Within the material below, count each line holding the string "Hshow" and return the total alone.
++++++++++++++++++++
(** Stitching slices into a fresh sink sorts them by sequence number and
    concatenates what they recorded, cut only by the sink's capacity; each bound is
    where its slice begins; the result is truncated exactly when a slice was or the
    sink ran out of room. *)
Theorem slices_merge_exact slices grant ic bc out
    (Hn : (length slices <= STITCH_MAX_SLICES)%nat) (Hm : grant (Z.of_nat (length slices) * 8) = true)
    (Hout : asmtest_trace_new grant ic bc = Some out) :
  ∃ sl out',
    asmtest_hwtrace_stitch slices grant out =
      (ASMTEST_HW_OK, (out', imap (λ k, bound_of (insns_cap out) (take k sl)) sl)) ∧
    sl ≡ₚ slices ∧ StronglySorted Z.le (s_seq <$> sl) ∧
    let xs := concat (stored_insns ∘ s_trace <$> sl) in
    let bs := distinct (concat (stored_blocks ∘ s_trace <$> sl)) in
    stored_insns out' = take (insns_cap out) xs ∧ stored_blocks out' = take (blocks_cap out) bs ∧
    truncated out' = any_truncated slices || dropped (insns out') (insns_cap out') xs
                     || dropped (blocks out') (blocks_cap out') bs.
Proof.
  apply new_refines in Hout. exists (ordered_slices slices), (foldl merge_one (out, []) (ordered_slices slices)).1.
  pose proof (ordered_slices_perm slices) as Hp. rewrite merge_spec. cbn [fst].
  refine (conj _ (conj Hp (conj (ordered_slices_sorted slices) _))).
  { unfold asmtest_hwtrace_stitch. rewrite (proj2 (Nat.ltb_ge _ _)) by done. rewrite Hm, merge_spec. cbn [negb].
    rewrite (imap_ext _ (λ k, bound_of (insns_cap out) (take k (ordered_slices slices))))
      by (intros; by apply raw_bound_of).
    destruct (Nat.eqb_spec (length slices) 0) as [E|]; [|done].
    apply nil_length_inv in E as ->. done. }
  pose proof (run_refines (concat (replayed <$> ordered_slices slices)) _ _ _ Hout) as [Hi _ Hb _ Ht].
  destruct (replayed_streams (ordered_slices slices)) as [E1 E2]. rewrite E1 in *. rewrite E2 in *. simpl in *.
  destruct (sink_caps out (concat (replayed <$> ordered_slices slices))) as [Ec1 Ec2].
  rewrite <-(any_truncated_perm _ _ Hp). apply holds_stored in Hi, Hb. rewrite Ec1 in Hi. rewrite Ec2 in Hb.
  destruct (any_truncated (ordered_slices slices)); split_and!; done.
Qed.
(* ===== verification/CallGraph.v ===== *)
(** The whole-process call-graph builder of the process spy ([graph_t],
    [gnode_get] and [grecord] of [cli/asmspy_engine.c]) over the index of
    [cli/asmspy_ghash.h]. *)
From S2P Require Import Prelude Format OpenHash Rng GHash.
Import GHash.
Open Scope string_scope.
Open Scope Z_scope.
Open Scope list_scope.

Module CallGraph.

(** ** Data *)
(** What the symbol resolver ([asmspy_resolve]) answers about an address. *)
Record sym := mk_sym { s_addr : Z; s_name : string; s_module : string }.

Record gnode := mk_gnode {
  addr : Z; name : string; module : string; external : bool;
  invocations : Z; out_calls : Z; fanout : Z;
}.
Record gedge := mk_gedge { caller : nat; callee : nat; count : Z }.
Record graph := mk_graph {
  node : list gnode; ncap : Z; nidx : ghash; edge : list gedge; ecap : Z; eidx : ghash;
}.
Definition graph0 : graph := mk_graph [] 0 gh_none [] 0 gh_none.

Definition sizeof_gnode : Z := 232.
Definition sizeof_gedge : Z := 24.

(** [realloc] of a table and [calloc] of its index, for one lookup. *)
Record grants := mk_grants { g_table : allocator; g_index : allocator }.

(** ** Lookups *)
(** The indexed lookup, or the scan when there is no index. *)
Definition seek (h : ghash) (h64 : Z) (n : nat) (eq : nat → bool) : option Z :=
  if negb (cap h =? 0) then asmspy_gh_find h h64 eq
  else Some (match List.find eq (seq 0 n) with Some i => Z.of_nat i | None => -1 end).

(** Room for one more entry of a table of [n]: the new capacity. *)
Definition make_room (grant : allocator) (n : nat) (cap init elem : Z) : option Z :=
  if Z.of_nat n =? cap then
    let nc := if cap =? 0 then init else cap *64 2 in
    if grant (nc *64 elem) then Some nc else None
  else Some cap.

(** Index the entry about to be appended: grow first, then place it. *)
Definition index_new (grant : allocator) (h : ghash) (n : nat) (hashof : nat → Z) (h64 : Z) :
    option ghash :=
  p ← asmspy_gh_grow grant h n hashof;
  if p.1 =? 0 then asmspy_gh_put p.2 h64 n else Some p.2.

Definition gh_node_hash (g : graph) (i : nat) : Z := from_option (λ n, asmspy_gh_mix (addr n)) 0 (node g !! i).
Definition gnode_eq (g : graph) (key : Z) (k : nat) : bool :=
  from_option (λ n, addr n =? key) false (node g !! k).
(* ===== verification/TreeFilter.v ===== *)
(** The call tree's output filter ([cli/asmspy_treefilter.h]): depth cap, symbol
    focus and module, over the live call depth of one thread. *)
From S2P Require Import Prelude.
Open Scope string_scope.
Open Scope Z_scope.
Open Scope list_scope.

Module TreeFilter.

(** [asmspy_tree_filter_t]; a null string is [None]. *)
Record tree_filter := mk_filter { max_depth : Z; focus : option string; fmodule : option string }.
Definition ASMSPY_TF_NO_FOCUS : Z := -1.

(** [strstr (hay, needle) != NULL] *)
Definition strstr (hay needle : string) : bool := if String.index 0 needle hay is Some _ then true else false.
(** [p && *p] *)
Definition given (s : option string) : option string :=
  match s with Some EmptyString => None | s => s end.
Definition asmspy_tf_match (hay needle : option string) : bool :=
  match given needle with
  | None => true
  | Some n => match hay with Some h => strstr h n | None => false end
  end.

(** The filter of a call: the focus state after it, and the depth to show it at,
    [None] when it is suppressed. *)
Definition asmspy_tree_filter_call (f : option tree_filter) (name module : option string) (depth focus_depth : Z) :
    Z * option Z :=
  let show base focus_depth :=
    let d := Z.max 0 (depth - base) in
    match f with
    | None => (focus_depth, Some d)
    | Some f =>
        if (0 <? max_depth f) && (max_depth f <=? d) then (focus_depth, None)
        else match given (fmodule f) with
             | Some _ => if asmspy_tf_match module (fmodule f) then (focus_depth, Some d) else (focus_depth, None)
             | None => (focus_depth, Some d)
             end
    end in
  match (f ← f; given (focus f)) with
  | None => show 0 focus_depth
  | Some n =>
      if focus_depth =? ASMSPY_TF_NO_FOCUS then
        if asmspy_tf_match name (Some n) then show depth depth else (focus_depth, None)
      else show focus_depth focus_depth
  end.

(** After a return to [depth]. *)
Definition asmspy_tree_filter_ret (f : option tree_filter) (depth focus_depth : Z) : Z :=
  match (f ← f; given (focus f)) with
  | None => focus_depth
  | Some _ => if negb (focus_depth =? ASMSPY_TF_NO_FOCUS) && (depth <=? focus_depth) then ASMSPY_TF_NO_FOCUS else focus_depth
  end.

Definition asmspy_tree_filter_active (f : option tree_filter) : bool :=
  match f with
  | None => false
  | Some f => (0 <? max_depth f) || (if given (focus f) is Some _ then true else false) ||
              (if given (fmodule f) is Some _ then true else false)
  end.

(** ** What the filter means
    [outer]: the functions on the stack below the call, the outermost first. *)
Section meaning.
Context (f : option tree_filter) (nm md : Z → string).

Definition focused (callee : Z) : bool :=
  match (f ← f; given (focus f)) with
  | None => true
  | Some n => strstr (nm callee) n
  end.
(** The depth of the outermost focused function. *)
Definition root (calls : list Z) : option nat := fst <$> list_find (λ c, focused c = true) calls.
Definition wanted (callee : Z) (d : Z) : bool :=
  match f with
  | None => true
  | Some f => ((max_depth f <=? 0) || (d <? max_depth f)) &&
              (match given (fmodule f) with Some m => strstr (md callee) m | None => true end)
  end.
(** A call is shown when some function on the way to it is in focus, itself
    included, at its depth under the outermost one. *)
Definition shown (outer : list Z) (callee : Z) : option Z :=
  r ← root (outer ++ [callee]);
  let d := Z.of_nat (length outer) - Z.of_nat (match (f ← f; given (focus f)) with Some _ => r | None => O end) in
  if wanted callee d then Some d else None.
(** The focus state of a thread with these functions on its stack. *)
Definition focus_of (outer : list Z) : Z :=
  match (f ← f; given (focus f)) with
  | None => ASMSPY_TF_NO_FOCUS
  | Some _ => from_option Z.of_nat ASMSPY_TF_NO_FOCUS (root outer)
  end.

Lemma root_snoc outer c :
  root (outer ++ [c]) = match root outer with Some r => Some r | None => if focused c then Some (length outer) else None end.
Proof.
  unfold root. destruct (list_find (λ c, focused c = true) outer) as [[i x]|] eqn:E.
  - by rewrite (list_find_app_l _ _ _ i x E).
  - rewrite (list_find_app_r _ _ _ E). simpl. destruct (focused c) eqn:Ef.
    + rewrite decide_True by done. done.
    + by rewrite decide_False by congruence.
Qed.
Lemma root_lt outer r : root outer = Some r → (r < length outer)%nat.
Proof.
  unfold root. destruct (list_find (λ c, focused c = true) outer) as [[i x]|] eqn:E; [|done]. intros [= <-].
  apply list_find_Some in E as (E & _). by eapply lookup_lt_Some.
Qed.
(** Returning from the inner calls keeps the root while it is on the stack. *)
Lemma root_take outer n : root (take n outer) = (r ← root outer; if (r <? n)%nat then Some r else None).
Proof.
  revert n. induction outer as [|c outer IH] using rev_ind; intros n; [by destruct n|].
  destruct (Nat.le_gt_cases n (length outer)) as [Hn|Hn].
  - rewrite take_app_le by done. rewrite IH, root_snoc. destruct (root outer) as [r|]; [done|].
    destruct (focused c); [|done]. simpl. by rewrite (proj2 (Nat.ltb_ge _ _)) by lia.
  - rewrite take_ge by (rewrite length_app; simpl; lia). destruct (root (outer ++ [c])) as [r|] eqn:E; [|done].
    apply root_lt in E. rewrite length_app in E. simpl in E |- *. by rewrite (proj2 (Nat.ltb_lt _ _)) by lia.
Qed.

(** The filter's answers are the meaning, and its state follows. *)
Lemma filter_call outer callee :
  asmspy_tree_filter_call f (Some (nm callee)) (Some (md callee)) (Z.of_nat (length outer)) (focus_of outer) =
    (focus_of (outer ++ [callee]), shown outer callee).
Proof.
  unfold asmspy_tree_filter_call, shown, focus_of. rewrite root_snoc. unfold focused.
  assert (∀ base fd : Z, (let d := Z.max 0 (Z.of_nat (length outer) - base) in
    match f with
    | None => (fd, Some d)
    | Some f0 => if (0 <? max_depth f0) && (max_depth f0 <=? d) then (fd, None)
                 else match given (fmodule f0) with
                      | Some _ => if asmspy_tf_match (Some (md callee)) (fmodule f0) then (fd, Some d) else (fd, None)
                      | None => (fd, Some d)
                      end
    end) = (fd, let d := Z.max 0 (Z.of_nat (length outer) - base) in if wanted callee d then Some d else None)) as Hshow.
  { intros base fd. cbv zeta. unfold wanted. destruct f as [f0|]; [|done].
    rewrite (Z.leb_antisym _ (max_depth f0)), (Z.leb_antisym 0 (max_depth f0)).
    unfold asmspy_tf_match. destruct (0 <? max_depth f0), (_ <? max_depth f0), (given (fmodule f0)); try done;
      by destruct (strstr _ _). }
  destruct (f ← f; given (focus f)) as [s|] eqn:Ef.
  - destruct (root outer) as [r|] eqn:Er.
    + pose proof (root_lt _ _ Er). cbn [from_option]. unfold ASMSPY_TF_NO_FOCUS.
      rewrite (proj2 (Z.eqb_neq (Z.of_nat r) (-1))) by lia. rewrite Hshow. cbn [mbind option_bind]. by rewrite Z.max_r by lia.
    + cbn [from_option]. rewrite Z.eqb_refl. assert (asmspy_tf_match (Some (nm callee)) (Some s) = strstr (nm callee) s) as ->.
      { destruct f as [f0|]; [|done]. simpl in Ef. destruct (focus f0) as [[|a s']|]; by simplify_eq/=. }
      destruct (strstr (nm callee) s); [|done]. rewrite Hshow. cbn [from_option mbind option_bind]. by rewrite Z.sub_diag.
  - rewrite Hshow. cbn [mbind option_bind]. destruct (root outer); cbn [mbind option_bind]; by rewrite Z.max_r by lia.
Qed.
Lemma filter_ret outer n :
  (n <= length outer)%nat →
  asmspy_tree_filter_ret f (Z.of_nat n) (focus_of outer) = focus_of (take n outer).
Proof.
  intros Hn. unfold asmspy_tree_filter_ret, focus_of. destruct (f ← f; given (focus f)) as [s|]; [|done].
  rewrite root_take. destruct (root outer) as [r|]; [|done]. cbn [from_option mbind option_bind].
  unfold ASMSPY_TF_NO_FOCUS. rewrite (proj2 (Z.eqb_neq (Z.of_nat r) (-1))) by lia. cbn [negb andb].
  destruct (Z.leb_spec (Z.of_nat n) (Z.of_nat r)); destruct (Nat.ltb_spec r n); try lia; done.
Qed.
End meaning.
End TreeFilter.
Lemma trapped_projects st t t' room named g th :
  holds (tab st) t th → (t' = t → named = true) →
  let '(st', out) := on_event st (Trapped t' room named g) in
  if t' =? t then holds (tab st') t (on_trap (multi st) th g).1 ∧ of_thread t out = (on_trap (multi st) th g).2
  else holds (tab st') t th ∧ of_thread t out = [].
Proof.
  intros H Hn. cbn [on_event]. pose proof (get_holds room _ _ t' _ H) as H1.
  destruct (thr_get room (tab st) t') as [tb oi] eqn:Eg. cbn [fst] in H1. destruct (Z.eqb_spec t' t) as [->|Hne].
  - rewrite Hn by done. destruct (find_holds _ _ _ H) as (i & Ei & Hi). unfold thr_get in Eg. rewrite Ei in Eg.
    injection Eg as <- <-. rewrite Hi. pose proof (on_trap_tid (multi st) th g) as [Ht Hf].
    destruct (on_trap (multi st) th g) as [th' out]. cbn [fst snd tab] in *. destruct H as (Hnd & Hin & Hth). subst t. split.
    + eapply set_holds; [|exact Hi|done]. by split_and!.
    + by apply of_thread_all.
  - destruct (if named then oi else None) as [i|] eqn:Ei; [|done].
    assert (oi = Some i) as -> by (destruct named; congruence).
    destruct (get_index _ _ _ _ _ Eg) as (e & He & Hte). rewrite He.
    pose proof (on_trap_tid (multi st) e g) as [Ht Hf]. destruct (on_trap (multi st) e g) as [e' out]. cbn [fst snd tab] in *.
    split; [eapply insert_holds; [done|exact He|done|congruence]|]. rewrite Hte in Hf. by eapply of_thread_none.
Qed.
Lemma other_projects st t ev th :
  holds (tab st) t th → runs t ev → match ev with Trapped _ _ _ _ => False | _ => True end →
  holds (tab (on_event st ev).1) t th ∧ (on_event st ev).2 = [].
Proof.
  intros H Hr Hev. destruct ev as [|p child room|p child room copied|t' room|t'|t' room]; [done|..]; cbn [on_event runs] in *.
  - split; [by apply get_holds|done].
  - pose proof (get_holds room _ _ child _ H) as H1. destruct (thr_get room (tab st) child) as [tb [i|]] eqn:E; [|done]. split; [|done].
    cbn [fst tab] in *. unfold inherit. case_match; [|done]. case_match; [|done]. apply alter_holds; [done|done|].
    intros e He. destruct (get_index _ _ _ _ _ E) as (e' & He' & Hte). congruence.
  - pose proof (get_holds room _ _ t' _ H) as H1. destruct (thr_get room (tab st) t') as [tb [i|]] eqn:E; [|done]. split; [|done].
    cbn [fst tab] in *. apply alter_holds; [done|done|]. intros e He. destruct (get_index _ _ _ _ _ E) as (e' & He' & Hte). congruence.
  - split; [by apply del_holds|done].
  - split; [by apply get_holds|done].
Qed.
(* ===== verification/AutoRegion.v ===== *)
(** Choosing a region to trace from samples ([cli/asmspy_autoregion.h]): ranking of
    entry edges and of sampled addresses, the walk over the candidates, the order
    of the samplers. *)
From S2P Require Import Prelude TreeFilter.
Import TreeFilter.
Open Scope string_scope.
Open Scope Z_scope.
Open Scope list_scope.

Module AutoRegion.

(** ** Data *)
(** [asmspy_sample_edge_t], without the texts it shows. *)
Record sample_edge := mk_sedge { from_addr : Z; to_addr : Z; scount : Z; is_return : Z }.
(** [asmspy_ip_hit_t] *)
Record ip_hit := mk_hit { ip : Z; hcount : Z }.
(** What the resolver answers: start, size, name and module of the symbol. *)
Record symbol := mk_symbol { start : Z; ssize : Z; sname : option string; smodule : option string }.
(** [asmspy_autocand_t]; [first_us] is left as it was and has no place here. *)
Record autocand := mk_cand {
  addr : Z; csize : Z; cname : option string; cmodule : option string; arrivals : Z; sites : Z }.
#[export] Instance autocand_eq_dec : EqDecision autocand.
Proof. solve_decision. Defined.

Definition asmspy_ar_match (hay needle : option string) : bool :=
  match given needle with
  | None => true
  | Some n => match hay with Some h => strstr h n | None => false end
  end.

Section rank.
Context (resolve : Z → option symbol) (module_filter : option string).

(** ** Folding into the table *)
(** The entry for a symbol, or a new one while there is room. *)
Fixpoint fold_into (room : nat) (out : list autocand) (s : symbol) (count : Z) : list autocand :=
  match out with
  | [] =>
      match room with
      | O => []
      | S _ => [mk_cand (start s) (ssize s) (sname s) (smodule s) count 1]
      end
  | c :: out =>
      if addr c =? start s
      then mk_cand (addr c) (csize c) (cname c) (cmodule c) (arrivals c +64 count) (u32 (sites c + 1)) :: out
      else c :: fold_into (pred room) out s count
  end.

(** The symbol an edge arrives at. *)
Definition entered (e : sample_edge) : option symbol :=
  if negb (is_return e =? 0) then None
  else s ← resolve (to_addr e);
       if negb (to_addr e =? start s) then None
       else if ssize s =? 0 then None
       else if negb (asmspy_ar_match (smodule s) module_filter) then None
       else Some s.
(** The symbol an address lies in. *)
Definition resident (h : ip_hit) : option symbol :=
  s ← resolve (ip h);
  if ssize s =? 0 then None
  else if (ip h <? start s) || (start s +64 ssize s <=? ip h) then None
  else if negb (asmspy_ar_match (smodule s) module_filter) then None
  else Some s.

(** ** The insertion sort *)
(** [c] must move in front of [key]'s place. *)
Definition yields (c key : autocand) : bool :=
  (arrivals c <? arrivals key) || ((arrivals c =? arrivals key) && (addr key <? addr c)).
(** The entries before [key], the nearest first. *)
Fixpoint shift (key : autocand) (before : list autocand) : list autocand :=
  match before with
  | [] => [key]
  | c :: before => if yields c key then c :: shift key before else key :: c :: before
  end.
Definition insertion_sort (out : list autocand) : list autocand :=
  reverse (foldl (λ before key, shift key before) [] out).

Definition ranked (cap : nat) (hits : list (symbol * Z)) : list autocand :=
  insertion_sort (foldl (λ out h, fold_into cap out h.1 h.2) [] hits).
Definition asmspy_autoregion_rank (edges : list sample_edge) (out_cap : nat) : list autocand :=
  ranked out_cap (omap (λ e, s ← entered e; Some (s, scount e)) edges).
Definition asmspy_autoregion_rank_ip (hits : list ip_hit) (out_cap : nat) : list autocand :=
  ranked out_cap (omap (λ h, s ← resident h; Some (s, hcount h)) hits).

(** ** One edge *)
Definition asmspy_edge_drill (e : sample_edge) : option symbol :=
  let sized a := s ← resolve a; if ssize s =? 0 then None else Some s in
  match sized (to_addr e) with Some s => Some s | None => sized (from_addr e) end.
End rank.

(** ** The walk and the chain *)
Inductive walk_action := ASMSPY_WALK_STOP | ASMSPY_WALK_ADVANCE | ASMSPY_WALK_EXHAUSTED.
Definition asmspy_autoregion_walk (not_seen_entering : bool) (attempt ncand : Z) : walk_action :=
  if negb not_seen_entering then ASMSPY_WALK_STOP
  else if attempt + 1 <? ncand then ASMSPY_WALK_ADVANCE
  else ASMSPY_WALK_EXHAUSTED.
Inductive sampler := ASMSPY_SMP_IBS | ASMSPY_SMP_SW | ASMSPY_SMP_PTRACE | ASMSPY_SMP_NONE.
Definition asmspy_autoregion_sampler_next (tried : sampler) (ibs_substrate : bool) : sampler :=
  match tried with
  | ASMSPY_SMP_NONE => if ibs_substrate then ASMSPY_SMP_IBS else ASMSPY_SMP_SW
  | ASMSPY_SMP_IBS => ASMSPY_SMP_SW
  | ASMSPY_SMP_SW => ASMSPY_SMP_PTRACE
  | ASMSPY_SMP_PTRACE => ASMSPY_SMP_NONE
  end.
Definition asmspy_autoregion_chain_advance (ncand : Z) (chain_auto : bool) : bool := chain_auto && (ncand <? 0).

(** ** What a ranking is *)
(** Better first: more arrivals, then the lower address. *)
Definition ahead (c d : autocand) : Prop :=
  arrivals d < arrivals c ∨ (arrivals c = arrivals d ∧ addr c < addr d).
#[export] Instance ahead_trans : Transitive ahead.
Proof. unfold ahead. intros x y z. lia. Qed.

(** The samples of one symbol, and the candidate they make. *)
Definition samples (hits : list (symbol * Z)) (a : Z) : list (symbol * Z) := filter (λ h, start h.1 = a) hits.
Definition starts (hits : list (symbol * Z)) : list Z := (λ h, start h.1) <$> hits.
Definition total (h : list (symbol * Z)) : Z := foldr (λ x acc, x.2 + acc) 0 h.
Definition candidate (hits : list (symbol * Z)) (a : Z) : autocand :=
  let h := samples hits a in
  let s := from_option fst (mk_symbol a 0 None None) (head h) in
  mk_cand a (ssize s) (sname s) (smodule s) (u64 (total h)) (u32 (Z.of_nat (length h))).

(** ** The table *)
Definition bump (c : autocand) (count : Z) : autocand :=
  mk_cand (addr c) (csize c) (cname c) (cmodule c) (arrivals c +64 count) (u32 (sites c + 1)).
Lemma fold_into_spec (g : Z → autocand) room F s n :
  (∀ a, addr (g a) = a) → NoDup F →
  fold_into room (g <$> F) s n =
    if bool_decide (start s ∈ F) then (λ a, if a =? start s then bump (g a) n else g a) <$> F
    else if (length F <? room)%nat then (g <$> F) ++ [mk_cand (start s) (ssize s) (sname s) (smodule s) n 1]
    else g <$> F.
Proof.
  intros Hg. revert room. induction F as [|a F IH]; intros room Hn.
  - rewrite bool_decide_false by set_solver. by destruct room.
  - apply NoDup_cons in Hn as [Ha Hn]. cbn [fmap list_fmap fold_into]. rewrite Hg.
    destruct (Z.eqb_spec a (start s)) as [->|Hne].
    + rewrite bool_decide_true by set_solver. f_equal; [unfold bump; by rewrite Hg|].
      apply list_fmap_ext. intros j x Hx. rewrite (proj2 (Z.eqb_neq _ _)); [done|]. intros ->.
      apply Ha. by eapply list_elem_of_lookup_2.
    + rewrite IH by done. destruct (decide (start s ∈ F)) as [Hin|Hin].
      * rewrite !bool_decide_true by set_solver. done.
      * rewrite !bool_decide_false by set_solver. cbn [length].
        destruct (Nat.ltb_spec (length F) (pred room)); destruct (Nat.ltb_spec (S (length F)) room); try lia; done.
Qed.

Lemma samples_snoc hits h a :
  samples (hits ++ [h]) a = if start h.1 =? a then samples hits a ++ [h] else samples hits a.
Proof.
  unfold samples. rewrite filter_app, filter_cons, filter_nil. destruct (Z.eqb_spec (start h.1) a).
  - by rewrite decide_True.
  - by rewrite decide_False, app_nil_r.
Qed.
Lemma samples_nil hits a : a ∉ starts hits → samples hits a = [].
Proof.
  intros H. induction hits as [|h hits IH]; [done|]. unfold samples, starts in *. rewrite filter_cons, fmap_cons in *.
  rewrite decide_False by set_solver. apply IH. set_solver.
Qed.
Lemma total_snoc l h : total (l ++ [h]) = total l + h.2.
Proof. induction l as [|x l IH]; simpl; [lia|rewrite IH; lia]. Qed.
Lemma total_perm l l' : l ≡ₚ l' → total l = total l'.
Proof. induction 1; simpl; lia. Qed.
++++++++++++++++++++
## THE ANSWER
4